The movie is just super weird.  It's not a straight narrative.  It's a collection of short films crammed together with the, frankly, half-baked concept of Donald opening birthday presents.  One present is a faux-documentary about a penguin bailing on Antarctica because it's too cold and he wants to live on the equator.  It's in a traditional animation style, cute and forgettable.  Then a plotless short about birds that doesn't go anywhere except to introduce a character who kind of appears sporadically as an agent of chaos for some reason.  And then there's a short about a boy who finds a flying donkey that, frankly, doesn't make any sense.  And then we get into the sections about Brazil and Mexico.

Two things:

1.  Both are basically more like pitches for tourism than anything else.  It's not really there to sell you so much on the actual culture as to say "look at the partying you can do in Brazil and/ or Mexico!"  There's no real sale of the actual Mexican or Brazilian people and why we should all be allies, except...
2.  It really wants to sell you on Latinas.  Or, at least the promise of Sexy Time in Latin America.  I really don't know who this movie is really aimed at, but it certainly seems that whatever was going on with Walt and Co. on their excursion must have absolutely convinced them that Brazilian and Mexican ladies were where it's at and WASPy America is doing it wrong.  I mean, far be it from me to argue (I'm not made of stone), but there's no small amount of the movie that is not spent with Donald - our representative of what I'd assume to be the 1940's anglo-everyman from Disney's perspective - chasing around after Carmen Miranda's sister (quite literally) and then an entire beach full of girls in Acapulco.


Note the cartoon "boinging" sound at the 29 second mark.
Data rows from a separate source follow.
Lemma drainDirtyPages_spec answers file0 :
  Forall answer_ok answers →
  match drainDirtyPages src cancelled pageDirty bs answers file0 with
  | Ok (off, file) => off = len data ∧ file = pwrite file0 0 data
  | Err e => drain_failure answers e
  end.
Proof using Hbs Himg Hin Hsrc Hiov Hmax.
  intros Ha. destruct drain_chunks_ok as [Hfl Hck]. unfold drainDirtyPages.
  set (chunks := drain_chunks pageDirty bs) in *. set (maxB := getAlignedMaxRwCount PageSize) in *.
  assert (Hr : Forall range_ok chunks) by (eapply Forall_impl; [exact Hck|]; by intros p []).
  destruct (split_spec (rd image) (rd_split image) chunks maxB Hr Hmax) as (Hs1 & Hs2 & Hs3 & Hs4 & Hs5 & Hs6).
  set (ps := splitOversizedRanges chunks maxB) in *.
  assert (Hps : Forall chunk_ok ps).
  { assert (Hpos : Forall (λ r, 0 < RSize r) ps) by (apply Hs6; eapply Forall_impl; [exact Hck|]; by intros p []).
    rewrite Forall_forall in *. intros p Hp. apply (chunk_ok_inside chunks); auto. by rewrite Forall_forall. }
  rewrite Hfl in Hs1. assert (Hlen : total RSize ps = len data) by (rewrite <- (len_flat ps Hps), Hs1; done).
  pose proof len_data as Hdata.
  pose proof (drainIovs_rule RSize (write_batch src cancelled bs) (drained answers file0)
    (λ e, drain_failure answers (OpError e)) PageSize ps (answers, file0) Hiov ltac:(lia) Hs2 ltac:(lia)) as Hrule.
  match type of Hrule with ?P → ?Q → _ => assert (HP : P); [|assert (HQ : Q)] end.
  - unfold drained. cbn [fst snd]. change (flat (rd image) []) with (@nil Z). pose proof (len_nonneg file0).
    rewrite pwrite_empty by lia. change (len (@nil Z)) with 0. split_and!; [done|done|lia].
  - intros dn batch s HI _ _ _ Hpre. apply (write_batch_step answers file0 ps); done || lia.
  - specialize (Hrule HP HQ). destruct (drainIovs _ _ _ _ _) as [[a' f']|e].
    + destruct Hrule as (E1 & _). cbn [snd] in E1. rewrite E1, Hs1. split; [|done].
      by rewrite GetSize_total by (done || lia).
    + destruct e; done.
Qed.

Lemma dedupDrain_spec directIO falloc answers :
  Forall answer_ok answers →
  match dedupDrain src cancelled pageDirty bs directIO falloc answers with
  | Ok c => full c data
  | Err e => drain_failure answers e
  end.
Proof using Hbs Himg Hin Hsrc Hiov Hmax.
  intros Ha. unfold dedupDrain.
  set (file0 := if _ && _ && _ then _ else _). clearbody file0.
  pose proof (drainDirtyPages_spec answers file0 Ha) as Hd.
  destruct (drainDirtyPages _ _ _ _ _ _) as [[off file]|e]; [|done]. destruct Hd as [-> ->].
  pose proof len_data. pose proof (len_nonneg data).
  assert (Ht : truncate (if directIO then truncate (pwrite file0 0 data) (len data) else pwrite file0 0 data)
    (len data) = data).
  { destruct directIO; [rewrite truncate_pwrite; apply truncate_all|apply truncate_pwrite]. }
  rewrite Ht. apply full_marked; unfold PageSize; unfold_int; lia.
Qed.
End packing.

(** ** [copyFromMemfd] *)

Inductive memfd_err := MemfdBounds | MemfdCancelled | MemfdPanic.

(** [Memfd.Slice]: a view of the mapping [mem]. *)
Definition memfd_Slice (mem : bytes) (offset size : Z) : result memfd_err bytes :=
  if (offset <? 0) || (len mem <? i64 (offset + size)) then Err MemfdBounds
  else Ok (slice offset (i64 (offset + size)) mem).

Section memfd.
Context `{Bitmap B} (cancelled : Z → bool).

Fixpoint copy_memfd_loop (rs : list Range) (mem : bytes) (cacheOff : Z) (c : Cache B) : result memfd_err (Cache B) :=
  match rs with
  | [] => Ok c
  | r :: rs =>
      if cancelled cacheOff then Err MemfdCancelled
      else
        data ← memfd_Slice mem (Start r) (RSize r);
        match c_mmap c with
        | None => Err MemfdPanic
        | Some m =>
            let c := with_data c (splice m cacheOff data) (c_tracker c) in
            copy_memfd_loop rs mem (i64 (cacheOff + RSize r)) (setIsCached c cacheOff (RSize r))
        end
  end.

Definition copyFromMemfd (c : Cache B) (mem : bytes) (dirty : B) (blockSize : Z) : result memfd_err (Cache B) :=
  copy_memfd_loop (BitsetRanges dirty blockSize) mem 0 c.

(** [contents] is the fresh file. *)
Definition NewCacheFromMemfd (blockSize : Z) (contents mem : bytes) (dirty : B) : result memfd_err (Cache B) :=
  let size := i64 (i64 (bm_card_range 0 (2 ^ 32) dirty) * blockSize) in
  copyFromMemfd (NewCache size blockSize (truncate contents size) false) mem dirty blockSize.

(** After the runs of [done], their bytes are at the front and present. *)
Record copied (c : Cache B) (size bs : Z) (data : bytes) : Prop := {
  cp_size : c_size c = size;
  cp_bs : c_blockSize c = bs;
  cp_none : size = 0 → c_mmap c = None;
  cp_ok : size ≠ 0 → ∃ m, cache_ok c m ∧ slice 0 (len data) m = data;
  cp_present i : 0 <= i → i * bs < len data → Get (c_tracker c) i = SDirty
}.

Lemma copied_step c size bs dn data :
  copied c size bs dn → len dn mod bs = 0 → 0 < len data → len data mod bs = 0 →
  len dn + len data <= size → is_i64 size →
  ∃ m, c_mmap c = Some m ∧
    copied (setIsCached (with_data c (splice m (len dn) data) (c_tracker c)) (len dn) (len data)) size bs (dn ++ data).
Proof using Type.
  intros [<- <- Hnone Hok Hp] Hdn Hpos Hdm Hle Hi. pose proof (len_nonneg dn).
  destruct (Hok ltac:(lia)) as (m & Hc & Hm). exists m. split; [apply Hc|].
  assert (Hbs := co_bs _ _ Hc). pose proof (co_len _ _ Hc) as Hl.
  set (m' := splice m (len dn) data). assert (Hl' : len m' = len m) by (apply len_splice; lia).
  unfold setIsCached. cbn [with_data c_blockSize c_size c_mmap c_tracker c_dirtyFile c_closed].
  rewrite i64_id by (unfold_int; lia).
  destruct (block_index_val (c_blockSize c) (c_size c) (len dn)) as [-> Hu1]; [done|apply Hc|lia|].
  destruct (block_ceil_val (c_blockSize c) (c_size c) (len dn + len data)) as (-> & Hu2 & Hlt); [done|apply Hc|lia|].
  assert (Hcut : (len dn + len data) mod c_blockSize c = 0) by (by rewrite Z.add_mod, Hdn, Hdm by lia).
  assert (Hok' : cache_ok (with_data c m' (SetRange (len dn / c_blockSize c)
    ((len dn + len data + c_blockSize c - 1) / c_blockSize c) SDirty (c_tracker c))) m').
  { apply (mark_ok c m m' (len dn) (len dn + len data) SDirty); try done; try lia.
    intros x Hx. unfold m'. rewrite at_splice by lia.
    destruct (Z.leb_spec (len dn) x), (Z.ltb_spec x (len dn + len data)); done || lia. }
  split; try done.
  - cbn. lia.
  - intros _. exists m'. split; [exact Hok'|]. rewrite len_app. apply at_ext. intros x.
    rewrite at_slice_in by lia. unfold m'.
    destruct (Z.leb_spec 0 x); cbn [andb]; [|by rewrite at_neg by lia].
    rewrite at_app by lia. rewrite at_splice, Z.add_0_l by lia.
    destruct (Z.ltb_spec x (len dn + len data - 0)), (Z.leb_spec (len dn) x), (Z.ltb_spec x (len dn + len data)),
      (Z.ltb_spec x (len dn)); cbn [andb]; try lia; try done.
    + rewrite <- Hm at 1. rewrite at_slice by lia. f_equal.
    + symmetry. apply at_ge. lia.
  - intros i Hi0 Hi1. cbn [c_tracker]. rewrite len_app in Hi1. rewrite Get_SetRange by done.
    unfold in_range. cbn [fst snd]. specialize (Hlt i). pose proof (Z.div_mod (len dn) (c_blockSize c) ltac:(lia)).
    destruct (Z.leb_spec (len dn / c_blockSize c) i),
      (Z.ltb_spec i ((len dn + len data + c_blockSize c - 1) / c_blockSize c)); cbn [andb]; try done;
      try (apply Hp; [done|nia]).
Qed.

Lemma copied_full c size bs data : copied c size bs data → size = len data → full c data.
Proof using Type.
  intros [Hs Hb Hnone Hok Hp] E. split; [congruence|intros ->; by apply Hnone| |rewrite Hb; exact Hp].
  intros Hne. destruct Hok as (m & Hc & Hm). { destruct data; [done|]. rewrite len_cons in E. pose proof (len_nonneg data). lia. }
  replace data with m; [done|]. rewrite <- Hm. rewrite <- E, <- Hs, <- (co_len _ _ Hc).
  unfold slice. rewrite drop_0. symmetry. apply take_ge. unfold len. lia.
Qed.

Lemma copied_start size bs contents : 0 < bs < 2 ^ 31 → 0 <= size <= bs * (2 ^ 32 - 1) → len contents = size →
  copied (NewCache size bs contents false) size bs [].
Proof using Type.
  intros Hbs Hs Hc. split; try done.
  - intros ->. done.
  - intros Hne. exists contents. split; [|done]. rewrite <- Hc. apply cache_ok_fresh; lia.
  - intros i Hi. rewrite len_nil. nia.
Qed.

Lemma copy_memfd_loop_spec mem bs size nblocks lo rs c dn :
  0 < bs <= 2 ^ 30 → nblocks * bs <= len mem → is_i64 (len mem) → is_i64 size →
  0 <= lo → ranges_wf lo rs → runs_below nblocks rs →
  copied c size bs dn → len dn mod bs = 0 → len dn + len (pack bs rs mem) <= size →
  match copy_memfd_loop ((λ '(s, e), NewRangeFromBlocks (i64 s) (i64 (i64 e - i64 s)) bs) <$> rs) mem (len dn) c with
  | Ok c' => copied c' size bs (dn ++ pack bs rs mem)
  | Err e => e = MemfdCancelled ∧ ∃ off, cancelled off = true
  end.
Proof using Type.
  intros Hbs Hm Hi Hsi. revert lo c dn. induction rs as [|[s e] rs IH]; intros lo c dn Hlo Hwf Hb Hc Hdn Hsz.
  { cbn. by rewrite app_nil_r. }
  destruct Hwf as (H1 & H2 & H3 & Hwf). apply Forall_cons in Hb as [He Hb]. cbn in He.
  cbn [fmap list_fmap copy_memfd_loop pack]. cbn [pack] in Hsz. rewrite len_app in Hsz.
  pose proof (len_run bs mem nblocks (proj1 Hbs) Hm s e ltac:(lia) H2 He) as Hl. rewrite Hl in Hsz.
  pose proof (len_nonneg (pack bs rs mem)). pose proof (len_nonneg dn).
  destruct (cancelled (len dn)) eqn:Ec; [eauto|].
  assert (s * bs + (e - s) * bs = e * bs) by lia. assert (e * bs <= nblocks * bs) by nia.
  match goal with |- context [copy_memfd_loop ?t mem] => set (tl := t) in *; clearbody tl end.
  unfold NewRangeFromBlocks. rewrite (i64_id e), (i64_id s), (i64_id (e - s)) by (unfold_int; lia).
  rewrite !BlockOffset_mul by (unfold_int; nia). cbn [RSize Start].
  unfold memfd_Slice. replace (s * bs + (e - s) * bs) with (e * bs) by lia. rewrite (i64_id (e * bs)) by (unfold_int; nia).
  destruct (Z.ltb_spec (s * bs) 0), (Z.ltb_spec (len mem) (e * bs)); try nia; cbn [orb mbind result_bind].
  destruct (copied_step c size bs dn (slice (s * bs) (e * bs) mem) Hc Hdn) as (m & -> & Hc');
    rewrite ?Hl; [nia|by rewrite Z.mod_mul by lia|lia|done|].
  rewrite Hl in Hc'. assert (0 < (e - s) * bs) by nia. rewrite (i64_id (len dn + _)) by (unfold_int; lia).
  specialize (IH (e + 1) _ _ ltac:(lia) Hwf Hb Hc'). rewrite len_app, Hl in IH.
  rewrite app_assoc. apply IH; [|lia]. rewrite Z.add_mod, Hdn, Z.mod_mul by lia. done.
Qed.
End memfd.

(** ** [copyProcessMemory] *)

(** What one [process_vm_readv] answers: to be retried ([EAGAIN], [EINTR],
    [ENOMEM]), the context done, an error, or the bytes read from the front of
    the vector, at most what was asked for. *)
Inductive VmRes := VmRetry | VmDone | VmError | VmRead (n : Z).

Inductive vm_err := VmAddress | VmCancelled | VmFailed | VmShort | VmPending.

Section process.
Context `{Host} `{Bitmap B} (mem : Z → Z).

(** The memory of the process at [off], [n] bytes. *)
Definition vm_read (off n : Z) : bytes := mem <$> seqZ off n.

Fixpoint vm_loop (answers : list VmRes) (c : Cache B) (off : Z) (data : bytes)
    : list VmRes * Cache B * result vm_err unit :=
  match answers with
  | [] => ([], c, Err VmPending)
  | VmRetry :: answers => vm_loop answers c off data
  | VmDone :: answers => (answers, c, Err VmCancelled)
  | VmError :: answers => (answers, c, Err VmFailed)
  | VmRead n :: answers =>
      let n := Z.min n (len data) in
      match c_mmap c with
      | None => (answers, c, Err VmAddress)
      | Some m =>
          let c := with_data c (splice m off (slice 0 n data)) (c_tracker c) in
          if n =? len data then (answers, setIsCached c off (len data), Ok ())
          else (answers, c, Err VmShort)
      end
  end.

Definition vm_batch (off : Z) (batch : list Range) (batchBytes : Z) (s : list VmRes * Cache B)
    : result vm_err (list VmRes * Cache B) :=
  match c_mmap s.2 with
  | Some _ => if c_size s.2 <=? off then Err VmAddress
              else match vm_loop s.1 s.2 off (flat vm_read batch) with
                   | (answers, c, Ok _) => Ok (answers, c)
                   | (_, _, Err e) => Err e
                   end
  | None => Err VmAddress
  end.

Definition copyProcessMemory (c : Cache B) (answers : list VmRes) (rs : list Range)
    : result (drain_err vm_err) (list VmRes * Cache B) :=
  drainIovs RSize vm_batch (splitOversizedRanges rs (getAlignedMaxRwCount (c_blockSize c))) (c_blockSize c) (answers, c).

Definition NewCacheFromProcessMemory (blockSize : Z) (contents : bytes) (answers : list VmRes) (rs : list Range)
    : result (drain_err vm_err) (Cache B) :=
  let size := GetSize rs in
  let c := NewCache size blockSize (truncate contents size) false in
  if size =? 0 then Ok c
  else match copyProcessMemory c answers rs with
       | Ok (_, c) => Ok c
       | Err e => Err e
       end.
End process.

Lemma vm_read_split mem off a b : 0 <= off → 0 <= a → 0 <= b →
  vm_read mem off (a + b) = vm_read mem off a ++ vm_read mem (off + a) b.
Proof. intros. unfold vm_read. by rewrite seqZ_app, fmap_app by lia. Qed.

Lemma len_vm_read mem off n : 0 <= n → len (vm_read mem off n) = n.
Proof. intros. unfold vm_read. rewrite len_fmap. unfold len. rewrite length_seqZ. lia. Qed.

Lemma len_flat_vm mem rs : Forall (λ r, 0 < RSize r) rs → len (flat (vm_read mem) rs) = total RSize rs.
Proof.
  induction 1 as [|r rs Hr Hrs IH]; [done|]. unfold flat in *. cbn [fmap list_fmap concat total].
  rewrite len_app, IH, len_vm_read; lia.
Qed.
I mean, if you're shipping this overseas to a bunch of guys who are still mooning over their ratty, taped-up picture of Betty Grable they arrived with, well, sure.  Whatever gets them out of the foxhole.  But I imagine if your husband is serving overseas and you just brought the kids out to the pictures for an evening away from the munitions factory and tending the Victory Garden, this had to have been a somewhat baffling experience, allowing even for the slapsticky reactions to pretty women that are a standard part of cartoons.

Another thing:

This is a beautifully designed movie.  It's not quite the technical achievement of Fantasia, but if you've ever seen the design work behind the scenes as Disney makes its movies - all the colorfully crafted concept art that seems to become a little pat as the patented Disney look takes over by the time the thing shoots - it's like they stuck with that developmental look and brought it to life for the second half of the movie.  It starts off gorgeous and just gets absolutely bonkers by the end.  I mean, really super weird stuff they were clearly just trying just to try.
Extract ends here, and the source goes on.